Supporters crowds cheered, were hugs and cried as he told the court that current laws that prevent practice “violated” the guarantees of the Constitution on freedom of marriage and equality.
The government was given two years to implement the decision.
Momentum grew up behind the pressure of equal marriage rights, Taiwanese President Tsai Ing-wen, openly supporting the campaign.
But there was also anger among conservative groups, which carried out mass demonstrations against any change in the law.
The Constitutional Court said that if Parliament does not alter the two-year period, gay couples can register to marry independently, depending on their interpretation.
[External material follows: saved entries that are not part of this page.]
Lemma loop_delay_kept fuel l g w :
  loop_head l ->
  V12.stream_delay_ms (globals_of (V12.stream_loop fuel l g w)) =
  V12.stream_delay_ms g.
Proof.
  revert l g w. induction fuel as [|fuel IH]; intros l g w Hl.
  - reflexivity.
  - rewrite stream_loop_S. cbv zeta.
    pose proof (iteration_counter l g w Hl) as Hi.
    destruct (result (V12.stream_iteration l g w)) as [l'|l'] eqn:Hc;
      cbn [trace_of globals_of snd fst].
    + rewrite IH by (eapply continue_head; eauto). now rewrite Hi.
    + now rewrite Hi.
Qed.
End Counter.

(** ** Claim C3: the three guards of the stream loop *)

(** C3, as amended.  From the head of the loop, an iteration of the V1.2
    stream loop leaves the loop if and only if (a) the client connection
    refused one of its chunks (boundary, part header or payload), (b) the
    acquisition failed and the error counter of the handler, incremented
    for it, is above 10, or (c) [frame2jpg] failed on a frame that is not
    JPEG.  On (a) the exit code is the answer of the refused chunk, on (b)
    and (c) it is [ESP_FAIL]; otherwise the iteration ends at the loop
    head again.  The loop stops at the first such iteration and at no
    other: while it runs no chunk was refused and no encoding failed.
    The counter of (b) is the function-static of the handler: a pass takes
    it from the value it finds, which an earlier session may have left
    (C5), to zero on a frame and one up, as a 32-bit number, on a failed
    acquisition; it is not the number of failures of the session. *)
Theorem stream_loop_leaves_on_three_guards
    {P : platform} {E : env} (l : V12.locals) (g : V12.globals) (w : io) :
  loop_head l ->
  let r := V12.stream_iteration l g w in
  let d := trace_of r in
  let l' := locals_of (result r) in
  (is_break (result r) = true <->
     failed_sends d = 1%nat \/
     (count_events is_failed_get d = 1%nat /\
      10 < V12.error_count (globals_of r)) \/
     count_events is_failed_encode d = 1%nat) /\
  (is_break (result r) = true ->
     V12.res l' <> ESP_OK /\
     ((failed_sends d = 0%nat /\ V12.res l' = ESP_FAIL) \/
      (exists c, In (EvSendChunk c (V12.res l')) d))) /\
  (is_break (result r) = false -> loop_head l') /\
  V12.error_count (globals_of r) =
    to_uint32 (failure_run d (V12.error_count g)) /\
  (forall fuel,
     let rest := V12.stream_loop fuel l' (globals_of r) (world_of r) in
     let whole := V12.stream_loop (S fuel) l g w in
     (if is_break (result r)
      then result whole = Some l' /\ trace_of whole = d
      else result whole = result rest /\ trace_of whole = d ++ trace_of rest)
     /\
     match result whole with
     | None =>
         failed_sends (trace_of whole) = 0%nat /\
         count_events is_failed_encode (trace_of whole) = 0%nat
     | Some l'' =>
         V12.res l'' <> ESP_OK /\
         (failed_sends (trace_of whole) = 1%nat \/
          (10 < V12.error_count (globals_of whole) /\
           exists t', trace_of whole = t' ++ [EvFbGet None]) \/
          count_events is_failed_encode (trace_of whole) = 1%nat)
     end).
Proof.
  intros Hl. cbv zeta.
  pose proof (iteration_exit l g w Hl) as [_ Hex].
  pose proof (iteration_locals l g w Hl) as (Hfb & Hbuf & Hres).
  pose proof (iteration_code l g w Hl) as Hcode.
  cbv zeta in *.
  split; [exact Hex|]. split; [|split; [|split]].
  - intros Hb. rewrite Hb in Hres. split; [exact Hres | exact (Hcode Hb)].
  - intros Hb. rewrite Hb in Hres. repeat split; assumption.
  - now apply iteration_failure_run.
  - intros fuel. split.
    + rewrite stream_loop_S. cbv zeta.
      destruct (result (V12.stream_iteration l g w)) as [l0|l0];
        cbn [is_break locals_of result trace_of fst snd].
      * split; reflexivity.
      * split; [reflexivity | apply app_nil_r].
    + pose proof (loop_result (S fuel) l g w Hl) as (_ & _ & Hr).
      cbv zeta in Hr.
      destruct (result (V12.stream_loop (S fuel) l g w)); [|exact Hr].
      destruct Hr as (_ & _ & Hr1 & Hr2). split; assumption.
Qed.

Lemma stream_loop_leaves_on_three_guards_witness :
  loop_head loop_entry /\
  is_break (result (@V12.stream_iteration xiao client_leaves loop_entry
                      V12.boot (io0 None))) = false.
Proof.
  split; [exact loop_entry_head|].
  pose proof (@stream_loop_leaves_on_three_guards xiao client_leaves
                loop_entry V12.boot (io0 None) loop_entry_head) as H.
  cbv zeta in H. destruct H as [H _].
  destruct (is_break _) eqn:Hb; [|reflexivity].
  exfalso. destruct (proj1 H eq_refl) as [Hc | [[Hc _] | Hc]];
    vm_compute in Hc; discriminate Hc.
Defined.

(** C3, as stated, fails: guard (b) is not about a run of more than ten
    failed acquisitions.  With the camera out, a first session ends after
    eleven failed acquisitions and leaves the counter at 11.  A capture
    request then gets a frame at its first attempt.  The next stream
    session ends with [ESP_FAIL] at its first acquisition, the one
    failure since that frame, with no chunk refused and no encoding
    failed. *)
Lemma later_session_ends_at_its_first_failed_acquisition :
  let first :=
    @V12.stream_handler xiao camera_out_then_one_frame 20 V12.boot
      (io0 None) in
  let shot :=
    @V12.capture_handler xiao camera_out_then_one_frame (globals_of first)
      (world_of first) in
  let second :=
    @V12.stream_handler xiao camera_out_then_one_frame 20 (globals_of shot)
      (world_of shot) in
  result first = Some ESP_FAIL /\
  count_events is_failed_get (trace_of first) = 11%nat /\
  result shot = ESP_OK /\
  count_events is_fb_get (trace_of shot) = 1%nat /\
  count_events is_failed_get (trace_of shot) = 0%nat /\
  result second = Some ESP_FAIL /\
  count_events is_fb_get (trace_of second) = 1%nat /\
  count_events is_failed_get (trace_of second) = 1%nat /\
  failed_sends (trace_of second) = 0%nat /\
  count_events is_failed_encode (trace_of second) = 0%nat.
Proof. vm_compute. repeat split; congruence. Qed.

(** ** Claim C4: boundary markers and frames *)

Section Markers.
Context {P : platform} {E : env}.

Lemma iteration_break_counter l g w :
  loop_head l ->
  is_break (result (V12.stream_iteration l g w)) = true ->
  10 < V12.error_count (globals_of (V12.stream_iteration l g w)) \/
  V12.error_count (globals_of (V12.stream_iteration l g w)) = 0.
Proof.
  intros Hhead. at_loop_head l Hhead. run_iteration.
  all: intros H; try discriminate H; try (right; reflexivity).
  left. apply Z.ltb_lt. assumption.
Qed.

Lemma loop_break_counter fuel l g w :
  loop_head l ->
  result (V12.stream_loop fuel l g w) <> None ->
  10 < V12.error_count (globals_of (V12.stream_loop fuel l g w)) \/
  V12.error_count (globals_of (V12.stream_loop fuel l g w)) = 0.
Proof.
  revert l g w. induction fuel as [|fuel IH]; intros l g w Hl.
  - intros H. now contradiction H.
  - rewrite stream_loop_S. cbv zeta.
    pose proof (iteration_break_counter l g w Hl) as Hi.
    destruct (result (V12.stream_iteration l g w)) as [l'|l'] eqn:Hc;
      cbn [result globals_of snd fst is_break] in *.
    + apply IH. eapply continue_head; eauto.
    + intros _. now apply Hi.
Qed.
“The current provisions of the chapter on marriage do not allow two persons of the same sex to create a permanent union of the intimate nature and exclusive purpose gate CSE books of managing a life together.This is obviously a brutal legislative failure,” he said. a declaration.
The decision to allow gay marriage would contribute to social stability and protection of “human dignity,” he added.
Hundreds of supporters of gay marriage who gathered in front of the Parliament in central Taipei broke the news with tears.
Addressing the crowd activists said they now have to fight to ensure the government implements the decision.
“I hope the law will pass by the end of the year,” said Chen Bubu, who has had an unofficial wedding ceremony with his partner in 2013.
Some activists fear that opposition voices in Parliament trying to delay the process of amending the law.